Some limitations should be noted. The first is the broad nature of the definition of CPG used, although similar reviews have used this definition [6, 7], it may have resulted in the inclusion of studies that disseminated and/or implemented expert opinion or recommendations (e.g. [39, 48]) which some may not see as fulfilling the criteria for a CPG. Second, to answer our research question about the effectiveness of dissemination and implementation strategies, we solely included studies that used experimental and quasi-experimental designs. By precluding cross-sectional, cohort, case, retrospective, and qualitative study designs, we likely missed examining studies that assessed antecedents to behaviour (e.g. attitudes, self-efficacy) among HCPs. Third, the heterogeneity in outcomes and the large number of strategies used across studies precluded the use of a meta-analysis, or other techniques like meta-regression, that would have allowed us to determine the unique influence of each strategy on a given outcome [64]. Further, the poor reporting of intervention details made it difficult to classify strategies according to the Mazza taxonomy, which is a frequently encountered issue when using any framework or taxonomy for data extraction (e.g. [65]).

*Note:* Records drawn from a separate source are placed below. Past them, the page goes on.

(** C1, as the code has it.  In the export, the row of the set at index
    [index] of a workout carries [index + 1] in its "Set" field: the
    1-based position of the set in the list of sets of its workout,
    whatever the exercises of the other sets.  That number is the position
    of the set within its exercise group exactly when the earlier sets of
    the workout all belong to the exercise of the set, as in a workout of a
    single exercise. *)
Theorem export_set_number_is_position_in_workout
        (before after : list WorkoutWithSets.t) (workout : WorkoutWithSets.t)
        (index : nat) (set : SetWithExercise.t) (rows : list string) :
  DataContext.csvRows (before ++ workout :: after) = Some rows ->
  WorkoutWithSets.sets workout !! index = Some set ->
  exists name,
    SetWithExercise.exercise set = Some name /\
    rows !! (1 + length (concat (map WorkoutWithSets.sets before)) + index)%nat =
      Some (WorkoutWithSets.date workout +:+ "," +:+ name +:+ "," +:+
            JS.ToString (JS.VNum (JS.of_nat (index + 1))) +:+ "," +:+
            JS.ToString (JS.VNum (JS.of_Z (SetWithExercise.reps set))) +:+ "," +:+
            DataContext.weight_field (SetWithExercise.weight set)) /\
    (position_in_exercise_group (WorkoutWithSets.sets workout) index = (index + 1)%nat <->
     forall s, s ∈ take index (WorkoutWithSets.sets workout) ->
               SetWithExercise.exercise_id s = SetWithExercise.exercise_id set).
Proof.
  intros Hrows Hset.
  destruct (csvRows_lookup _ _ _ _ _ _ Hrows Hset) as (row & Hrow & Hr).
  unfold DataContext.csv_row in Hrow.
  destruct (SetWithExercise.exercise set) as [name|]; [|discriminate].
  injection Hrow as <-. exists name. split; [reflexivity|]. split; [exact Hr|].
  assert (Hlen : length (take index (WorkoutWithSets.sets workout)) = index).
  { apply length_take_le. apply lookup_lt_Some in Hset. lia. }
  unfold position_in_exercise_group. rewrite Hset. split.
  - intros Hpos.
    apply (filter_keeps_all
             (fun s => SetWithExercise.exercise_id s = SetWithExercise.exercise_id set)).
    lia.
  - intros Hsame. rewrite filter_all by exact Hsame. lia.
Qed.

Lemma export_set_number_is_position_in_workout_witness :
  exists name,
    SetWithExercise.exercise Sample.push_ups_8 = Some name /\
    ["Date,Exercise,Set,Reps,Weight"; "2024-01-01,Push-ups,1,10,";
     "2024-01-01,Squats,2,5,"; "2024-01-01,Push-ups,3,8,20"] !! 3%nat =
      Some ("2024-01-01" +:+ "," +:+ name +:+ "," +:+
            JS.ToString (JS.VNum (JS.of_nat (2 + 1))) +:+ "," +:+
            JS.ToString (JS.VNum (JS.of_Z 8)) +:+ "," +:+
            DataContext.weight_field (Some (JS.Fin 20 0))) /\
    position_in_exercise_group [Sample.push_ups_10; Sample.squats_5; Sample.push_ups_8] 2
    <> 3%nat.
Proof.
  destruct (export_set_number_is_position_in_workout
              [] [] (WorkoutWithSets.mk Sample.new_year
                       [Sample.push_ups_10; Sample.squats_5; Sample.push_ups_8])
              2 Sample.push_ups_8
              ["Date,Exercise,Set,Reps,Weight"; "2024-01-01,Push-ups,1,10,";
               "2024-01-01,Squats,2,5,"; "2024-01-01,Push-ups,3,8,20"])
    as (name & Hn & Hrow & Hiff); [vm_compute; reflexivity|reflexivity|].
  exists name. split; [exact Hn|]. split; [exact Hrow|].
  intros Hpos. pose proof (proj1 Hiff Hpos Sample.squats_5) as Hsame.
  discriminate Hsame. cbn. right. left.
Defined.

Accordingly, authors of future studies should strive to adhere to reporting guidelines (e.g. TIDieR checklist [66];) to ensure thorough descriptions of all intervention components are incorporated. Finally, the use of the Mazza taxonomy was not as straightforward as anticipated [22]. Specifically, the nuances between some strategies (e.g. the difference between an alert versus a reminder) is not explicit; thus, judgement and discussion were required by the coders. Further, many of the strategies that were described in the studies could not be classified in the Mazza taxonomy and were coded as ‘Other’. However, the Mazza taxonomy was indeed useful in deciphering promising CPG dissemination and/or implementation strategies for HCPs in the cancer care context.

Conclusion

This review identified several CPG dissemination and/or implementation strategies that may potentially yield improvements in HCP behaviour and/or patient outcomes. Accordingly, future CPG dissemination and implementation interventions for HCPs in a cancer care context may benefit from utilizing strategies from the professional and organizational domains of the Mazza taxonomy. Future CPG dissemination and/or implementation interventions are encouraged to draw upon strategies in multiple domains of the Mazza taxonomy and explore currently unused strategies to identify additional strategies that might be effective in the cancer care context. Research in this area should aim for better alignment between study objectives, strategies used, and evaluation measures and should seek to incorporate theory in intervention design so that behavioural antecedents are considered and measured to enhance the field’s understanding of the causal mechanisms by which interventions lead, or do not lead, to changes in outcomes at all levels.